=== Begin Enclosure ===

(** Decide the comparisons of a goal with the arithmetic of its context. *)
Ltac decide_ltb :=
  repeat match goal with
         | |- context [?a <? ?b] =>
             first [replace (a <? b) with true by (symmetry; apply Z.ltb_lt; lia)
                   | replace (a <? b) with false by (symmetry; apply Z.ltb_ge; lia)]
         | |- context [?a <=? ?b] =>
             first [replace (a <=? b) with true by (symmetry; apply Z.leb_le; lia)
                   | replace (a <=? b) with false by (symmetry; apply Z.leb_gt; lia)]
         end.

Lemma utf8_char_cases c b :
  utf8_char c = Some b →
  (0 ≤ c < 128 ∧ b = [c]) ∨
  (128 ≤ c < 2048 ∧ b = [192 + c / 64; 128 + c mod 64]) ∨
  (2048 ≤ c < 65536 ∧ ¬ (55296 ≤ c < 57344) ∧
     b = [224 + c / 4096; 128 + c / 64 mod 64; 128 + c mod 64]) ∨
  (65536 ≤ c < 1114112 ∧
     b = [240 + c / 262144; 128 + c / 4096 mod 64; 128 + c / 64 mod 64; 128 + c mod 64]).
Proof.
  unfold utf8_char.
  destruct (Z.ltb_spec c 0); [done|]. destruct (Z.ltb_spec c 128); [intros [= <-]; left; done|].
  destruct (Z.ltb_spec c 2048); [intros [= <-]; right; left; done|].
  destruct (Z.ltb_spec c 65536).
  - destruct (Z.leb_spec 55296 c), (Z.ltb_spec c 57344); simpl; try done; intros [= <-]; right; right; left;
      (split_and!; [lia | lia | lia | done]).
  - destruct (Z.ltb_spec c 1114112); [|done]. intros [= <-]. right; right; right. done.
Qed.

Lemma utf8_char_decode c b rest :
  utf8_char c = Some b → utf8_decode (b ++ rest) = cons c <$> utf8_decode rest.
Proof.
  intros [[Hc ->]|[[Hc ->]|[(Hc & Hs & ->)|[Hc ->]]]]%utf8_char_cases; cbn [app utf8_decode]; unfold cont.
  - by decide_ltb.
  - decide_ltb. cbn [andb]. do 2 f_equal. lia.
  - decide_ltb. cbn [andb]. 
    replace ((224 + c / 4096 - 224) * 4096 + (128 + c / 64 mod 64 - 128) * 64 + (128 + c mod 64 - 128)) with c by lia.
    destruct (Z.leb_spec 2048 c); [|lia].
    destruct (Z.leb_spec 55296 c), (Z.ltb_spec c 57344); done || lia.
  - decide_ltb. cbn [andb].
    replace ((240 + c / 262144 - 240) * 262144 + (128 + c / 4096 mod 64 - 128) * 4096 +
             (128 + c / 64 mod 64 - 128) * 64 + (128 + c mod 64 - 128)) with c by lia.
    by decide_ltb.
Qed.

Lemma utf8_roundtrip t b : utf8_encode t = Some b → utf8_decode b = Some t.
Proof.
  revert b; induction t as [|c t IH]; intros b; simpl; [by intros [= <-]|].
  destruct (utf8_char c) as [bc|] eqn:Ec; [|done]. destruct (utf8_encode t) as [bt|]; [|done].
  intros [= <-]. by rewrite (utf8_char_decode c), IH.
Qed.

Lemma utf8_char_bytes c b : utf8_char c = Some b → Forall (λ x, 0 ≤ x < 245) b ∧ b ≠ [].
Proof.
  intros [[Hc ->]|[[Hc ->]|[(Hc & Hs & ->)|[Hc ->]]]]%utf8_char_cases; (split; [|done]);
    repeat constructor; lia.
Qed.

Lemma utf8_bytes t b : utf8_encode t = Some b → Forall (λ x, 0 ≤ x < 245) b.
Proof.
  revert b; induction t as [|c t IH]; intros b; simpl; [intros [= <-]; constructor|].
  destruct (utf8_char c) as [bc|] eqn:Ec; [|done]. destruct (utf8_encode t) as [bt|]; [|done].
  intros [= <-]. apply Forall_app; split; [by eapply utf8_char_bytes | by apply IH].
Qed.

Lemma utf8_nonempty t b : utf8_encode t = Some b → t ≠ [] → b ≠ [].
Proof.
  destruct t as [|c t]; simpl; [done|]. destruct (utf8_char c) as [bc|] eqn:Ec; [|done].
  destruct (utf8_encode t); [|done]. intros [= <-] _. apply utf8_char_bytes in Ec as [_ Hne]. by destruct bc.
Qed.

(** ** What the client sends *)

(** The packets [n] carry the text [t], cut between characters, each packet
    there when the cooker looks for it. *)
Inductive delivers : list packet → text → Prop :=
  | delivers_nil : delivers [] []
  | delivers_cons t b n t' :
      utf8_encode t = Some b → t ≠ [] → delivers n t' → delivers (Packet true b :: n) (t ++ t').

(** What the cooker has still to read. *)
Definition feeds (i : input) (t : text) : Prop := ∃ t', delivers (net i) t' ∧ rawq i ++ t' = t.

(** Outside commands and subnegotiations *)
Definition idle (i : input) : Prop := iacseq i = [] ∧ sb i = false.

Lemma raw_getc_delivers block raw e n t c u :
  delivers n t → raw ++ t = c :: u →
  ∃ raw' e' n' t', raw_getc block raw e n = (raw', e', n', Done (Some c)) ∧ delivers n' t' ∧ raw' ++ t' = u.
Proof.
  intros Hd Ht. destruct raw as [|c' raw'].
  - destruct Hd as [|t1 b n t' Hb Hne Hd]; [done|]. destruct n; 
      cbn [raw_getc]; rewrite andb_false_r; pose proof (utf8_nonempty _ _ Hb Hne);
      (destruct b as [|b0 bs]; [done|]); cbn [data];
      pose proof (utf8_bytes _ _ Hb) as [Hb0 _]%Forall_cons;
      (destruct (Z.eqb_spec b0 255); [lia|]);
      rewrite (utf8_roundtrip _ _ Hb);
      (destruct t1 as [|c1 t1]; [done|]); injection Ht as <- <-;
      eexists _, _, _, _; split_and!; done.
  - injection Ht as <- <-. destruct n; simpl; eexists _, _, _, _; done.
Qed.

Lemma delivers_nothing n : delivers n [] → n = [].
Proof.
  remember [] as u eqn:Hu. destruct 1 as [|t b n t' Hb Hne Hd]; [done|]. by apply app_eq_nil in Hu as [? _].
Qed.

Section Cooker.
Context {C : Type}.
Local Abbreviation St := (tn C).
Context (sock_takes : list text → bool) (terminfo : text → option terminal).
Local Abbreviation cook_step := (cook_step (C := C) sock_takes terminfo).
Local Abbreviation inputcooker_loop := (inputcooker_loop (C := C) sock_takes terminfo).

Lemma getc_feeds block (s : St) c u :
  feeds (inp s) (c :: u) →
  ∃ i', inputcooker_getc block s = (set_inp i' s, Done (Some c)) ∧ feeds i' u ∧
    cookedq i' = cookedq (inp s) ∧ sbdataq i' = sbdataq (inp s) ∧ iacseq i' = iacseq (inp s) ∧ sb i' = sb (inp s).
Proof.
  intros (t & Hd & Ht). unfold inputcooker_getc.
  destruct (raw_getc_delivers block (rawq (inp s)) (eof (inp s)) (net (inp s)) t c u Hd Ht)
    as (raw' & e' & n' & t' & -> & Hd' & Hu).
  eexists. split; [reflexivity|]. split; [by exists t' | done].
Qed.

Lemma getc_exhausted (s : St) :
  feeds (inp s) [] → ∃ i', inputcooker_getc true s = (set_inp i' s, Waits) ∧ feeds i' [] ∧
    cookedq i' = cookedq (inp s) ∧ iacseq i' = iacseq (inp s) ∧ sb i' = sb (inp s).
Proof.
  intros (t & Hd & [Hr ->]%app_eq_nil). unfold inputcooker_getc. rewrite Hr.
  rewrite (delivers_nothing _ Hd). simpl. eexists. split; [reflexivity|]. split_and!; try done.
  exists []. split; [constructor | done].
Qed.

Lemma no_key_sequence c o : starts_key_sequence c o = false.
Proof. unfold starts_key_sequence. induction (ESCSEQ o) as [|[[|b bs] k] l IH]; done. Qed.

(** What reading one character of a written text does. *)
Definition cooked_as (s : St) (u : text) (ks : list key) (fuel : nat) : Prop :=
  ∃ i', (∀ n, inputcooker_loop (fuel + n) s = inputcooker_loop n (set_inp i' s)) ∧
    feeds i' u ∧ idle i' ∧ cookedq i' = cookedq (inp s) ++ ks.

Lemma loop_step n (s s' : St) :
  cook_step s = (s', Done tt) → inputcooker_loop (S n) s = inputcooker_loop n s'.
Proof. intros E. simpl. unfold tbind. by rewrite E. Qed.

Lemma cook_plain (s : St) c u :
  idle (inp s) → feeds (inp s) (c :: u) → c ≠ IAC → c ≠ CR → cooked_as s u [KChar c] 1.
Proof.
  intros [Hi Hsb] Hf Hc1 Hc2. destruct (getc_feeds true s c u Hf) as (i1 & E & Hf1 & Hq & Hd & Hi1 & Hs1).
  rewrite Hi in Hi1. rewrite Hsb in Hs1.
  exists (set_cookedq (cookedq i1 ++ [KChar c]) i1). split_and!; [|done | done | simpl; by rewrite Hq].
  intros n. apply loop_step. unfold Telnet.cook_step, tbind. rewrite E. unfold tget. simpl.
  rewrite Hi1. unfold cook_char, tbind, tget. simpl.
  destruct (Z.eqb_spec c IAC); [done|]. destruct (Z.eqb_spec c CR); [done|]. simpl.
  rewrite no_key_sequence. simpl. unfold inputcooker_store, on_inp, tset. simpl. by rewrite Hs1.
Qed.

Lemma cook_crlf (s : St) u :
  idle (inp s) → feeds (inp s) (CR :: LF :: u) → cooked_as s u [KChar LF] 1.
Proof.
  intros [Hi Hsb] Hf. destruct (getc_feeds true s CR (LF :: u) Hf) as (i1 & E & Hf1 & Hq & Hd & Hi1 & Hs1).
  destruct (getc_feeds false (set_inp i1 s) LF u Hf1) as (i2 & E2 & Hf2 & Hq2 & Hd2 & Hi2 & Hs2).
  simpl in Hq2, Hi2, Hs2. rewrite Hi in Hi1. rewrite Hsb in Hs1.
  exists (set_cookedq (cookedq i2 ++ [KChar LF]) i2).
  split_and!; [|done | by split; simpl; congruence | simpl; by rewrite Hq2, Hq].
  intros n. apply loop_step. unfold Telnet.cook_step, tbind. rewrite E. unfold tget. simpl.
  rewrite Hi1. unfold cook_char, tbind, tget. simpl. rewrite Hs1. simpl. rewrite E2. simpl.
  unfold inputcooker_store, on_inp, tset. simpl. by rewrite Hs2, Hs1.
Qed.

Lemma cook_iac (s : St) u :
  idle (inp s) → feeds (inp s) (IAC :: IAC :: u) → cooked_as s u [KChar IAC] 2.
Proof.
  intros [Hi Hsb] Hf. destruct (getc_feeds true s IAC (IAC :: u) Hf) as (i1 & E & Hf1 & Hq & Hd & Hi1 & Hs1).
  set (j := set_iacseq (iacseq i1 ++ [IAC]) i1).
  destruct (getc_feeds true (set_inp j s) IAC u Hf1) as (i2 & E2 & Hf2 & Hq2 & Hd2 & Hi2 & Hs2).
  simpl in Hq2, Hi2, Hs2. rewrite Hi in Hi1. rewrite Hsb in Hs1. rewrite Hi1 in Hi2.
  exists (set_cookedq (cookedq i2 ++ [KChar IAC]) (set_iacseq [] i2)).
  split_and!; [|done | by split; simpl; congruence | simpl; by rewrite Hq2, Hq].
  assert (cook_step s = (set_inp j s, Done tt)) as E3.
  { unfold Telnet.cook_step, tbind. rewrite E. unfold tget. simpl. rewrite Hi1. done. }
  intros n. change (2 + n)%nat with (S (S n)). rewrite (loop_step _ _ _ E3). apply loop_step.
  unfold Telnet.cook_step, tbind. rewrite E2. unfold tget. simpl.
  rewrite Hi2. simpl. unfold cook_command, tbind, on_inp, tset. simpl.
  unfold inputcooker_store, on_inp, tset. simpl. by rewrite Hs2, Hs1.
Qed.

Lemma cook_output_cons c t :
  cook_output (c :: t) =
  (if c =? IAC then [IAC; IAC] else if c =? LF then [CR; LF] else [c]) ++ cook_output t.
Proof.
  unfold cook_output, replace_char. simpl. rewrite flat_map_app. f_equal.
  destruct (Z.eqb_spec c IAC) as [->|]; [done|]. simpl. by destruct (c =? LF).
Qed.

=== End Enclosure ===

> Work required: Among the lines above, find those holding "first" and copy each one.

> Reply to the exercise:
             first [replace (a <? b) with true by (symmetry; apply Z.ltb_lt; lia)
             first [replace (a <=? b) with true by (symmetry; apply Z.leb_le; lia)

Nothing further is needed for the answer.